The conference demonstrated the rationale for action on men’s mental health – and provided examples of innovative health improvement work. Media headlines proclaim frontline mental health services are overstretched, yet preventative work that could assist in taking the strain off frontline work is itself lacking and under-resourced. There is a good rationale for implementing sustainable preventative health initiatives, and to encourage those factors that support health and wellbeing – for strategic thinkers in the UK to consider the salutogenic approach to male health advocated by Professor John Macdonald at University of Western Sydney and adopted in the Australian National Male Health policy.
The word salutogenic can be loosely defined as health enhancing. A salutogenic approach is one that is focused “on the creation and promotion of health as a necessary balance to the “pathogenic” (illness) focus where the current emphasis, resources and prestige in the health (i.e., medical) world are to be found” (Macdonald, 2011). Considering men’s health this enables an approach that creates environments where health can flourish, an approach that is strengths-based and positive about men – not a deficiency view that holds that there is something at fault with contemporary Western masculinity and hence needs to be addressed. This should not ignore that a minority of men are problematic, but that this should be considered in a much wider context.
Policy into practice?
Considering the fostering of environments that allow health to flourish, the UK could learn much from government male health policies implemented in both Ireland and Australia; an aspect of a salutogenic approach to male health would include the development of male-friendly services. Men’s sheds are often mentioned in this respect in terms of a mutually supportive, ‘health-by-stealth’ approach – and sheds were promoted at the conference by representatives of local sheds. Yes, we certainly do need more sheds, but there are also other examples of work where the UK should pay heed; this includes training for GPs and other primary healthcare staff in Australia on work with men (a bad back may be hiding other issues), dedicated telephone helplines specifically aimed at males on a range of health issues (Australia), or Mind Ur Mate suicide prevention services (Ireland) – taking targeted services out to where men are, whether that’s in the pub or club, or sports-based work with younger men, or sports clubs acting as hubs as information centres for work on male depression (Australia). There are many examples of work internationally that could translate into men’s health improvement work in the UK- and vice versa.

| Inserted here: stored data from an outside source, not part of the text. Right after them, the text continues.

(** X18. A table without rows makes the serializer write nothing, and the
    block is not closed.  A table of n rows, n at least 1, is written as
    n + 1 lines and then closed: the first row, a separator with as many
    columns as the longest row has cells, then the other rows in order;
    every line opens and closes with a pipe, and each row is written with
    its own cells (an empty cell as one space), so with its own number of
    cells, never more than the separator has. *)
Theorem table_lines :
  ∀ node : list (list (list Child)),
    match node with
    | [] => table serialize trim node = []
    | first :: others =>
        let rows := rowsOf serialize trim node in
        let cellsOf := map (λ cell, trim (cellText serialize cell)) in
        let line := λ cells : list string,
          Write ("| " +:+ String.concat " | " (map orSpace cells) +:+ " |" +:+ nl) in
        ∃ lines,
          table serialize trim node = lines ++ [CloseBlock] ∧
          length lines = S (length node) ∧
          Forall isLine lines ∧
          lines !! 0%nat =
            Some (Write (rowLine (map (λ cell, trim (cellText serialize cell)) first))) ∧
          lines !! 1%nat = Some (Write (separatorLine (colCount rows))) ∧
          Forall (λ row, (length row ≤ colCount rows)%nat) rows ∧
          (∃ row, row ∈ rows ∧ length row = colCount rows) ∧
          lines =
            line (cellsOf first) ::
            Write ("| " +:+ String.concat " | " (repeat "---" (colCount rows)) +:+
                   " |" +:+ nl) ::
            map (λ row, line (cellsOf row)) others ∧
          (∀ (i : nat) (row : list (list Child)),
             others !! i = Some row →
             lines !! S (S i) = Some (line (cellsOf row)) ∧
             length (map orSpace (cellsOf row)) = length row)
    end.
Proof.
  intros [| row0 node]; [done |].
  unfold table. cbn [rowsOf map].
  eexists (_ :: _ :: map _ _). split; [reflexivity |]. split_and!.
  - simpl. by rewrite !length_map.
  - constructor; [by eexists |]. constructor; [by eexists |].
    apply Forall_fmap, Forall_true. intros r. by eexists.
  - reflexivity.
  - reflexivity.
  - apply Forall_forall. intros r Hr. by apply colCount_max.
  - apply colCount_attained. done.
  - do 2 f_equal. apply map_map.
  - intros i row Hi. split; [| by rewrite !length_map].
    lazymatch goal with
    | |- (_ :: _ :: ?l) !! _ = ?r => change (l !! i = r)
    end.
    rewrite map_map.
    lazymatch goal with
    | |- map ?h node !! i = _ => change ((h <$> node) !! i = Some (h row))
    end.
    by rewrite list_lookup_fmap, Hi.
Qed.

End Table.


Lemma hashes_app (s : string) :
  s = hashRun (fst (hashes s)) +:+ snd (hashes s).
Proof.
  induction s as [| c s IH]; [done |]. simpl.
  destruct (decide (c = "#"%char)) as [-> | Hne].
  - destruct (hashes s) as [k rest]. simpl in *. unfold hashRun. simpl.
    rewrite ExtractorFacts.str_cons. by f_equal.
  - destruct c as [[] [] [] [] [] [] [] []]; try done.
Qed.

Lemma hashes_run (k : nat) (c : ascii) (s : string) :
  c ≠ "#"%char → hashes (hashRun k +:+ String c s) = (k, String c s).
Proof.
  intros Hne. induction k as [| k IH].
  - change (hashRun 0 +:+ String c s) with (String c s).
    destruct c as [[] [] [] [] [] [] [] []]; try done.
  - change (hashRun (S k) +:+ String c s)
      with (String "#" (hashRun k +:+ String c s)).
    cbn [hashes]. by rewrite IH.
Qed.

(** X19. [headingRule(level)] fires on exactly the texts made of one to
    [level] characters [#] followed by a single white-space character, and
    it always makes a heading of level [level], however many [#] were typed;
    [headingRule(0)] throws. *)
Theorem headingRule_fires :
  ∀ level : nat,
    match headingRule level with
    | Raise _ => level = 0%nat
    | Ok rule =>
        (1 ≤ level)%nat ∧
        headingLevel rule = level ∧
        ∀ text : string,
          pattern rule text = true ↔
          ∃ (k : nat) (c : ascii),
            (1 ≤ k)%nat ∧ (k ≤ level)%nat ∧ isSpace c = true ∧
            text = hashRun k +:+ String c ""
    end.
Proof.
  intros [| n]; [done |]. cbn [headingRule pattern headingLevel].
  split_and!; [lia | done |]. intros text. unfold headingPattern. split.
  - pose proof (hashes_app text) as Happ.
    destruct (hashes text) as [k rest]. simpl in Happ.
    intros [[Hlo%Nat.leb_le Hhi%Nat.leb_le]%andb_true_iff Hrest]%andb_true_iff.
    destruct rest as [| c [| ? ?]]; try done.
    by exists k, c.
  - intros (k & c & Hlo & Hhi & Hc & ->).
    rewrite hashes_run by (intros ->; done).
    apply Nat.leb_le in Hlo, Hhi. by rewrite Hlo, Hhi, Hc.
Qed.

End EditorFacts.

The UK has provided some fine, creative examples of male health improvement work – sports-based work provides examples of health improvement initiatives by professional football clubs, but there is much to learn and much that can be done. Strategic thinking on men’s health in the UK is behind that of Ireland and Australia; the Men’s Health Forum has recently called for a national policy on men’s health. We wouldn’t be the first to second that, other organisations will also have realised the need for a policy, but Mengage are certainly supportive of it. Single silo policies on areas such as sexual health or mental health are not enough on their own – dedicated gender-based policy is required. Part of the work towards that policy is about turning the tanker mindset of health policy makers both at local and national level; which is why conferences such as the Somerset example are a vital part of the process with regard to demonstrating the rationale for a male health policy. More please – and let’s see some action too!
Further reading: Macdonald, J. (2005). Environments for Health: A Salutogenic Approach. London. Earthscan. Includes a chapter on a salutogenic approach to male health.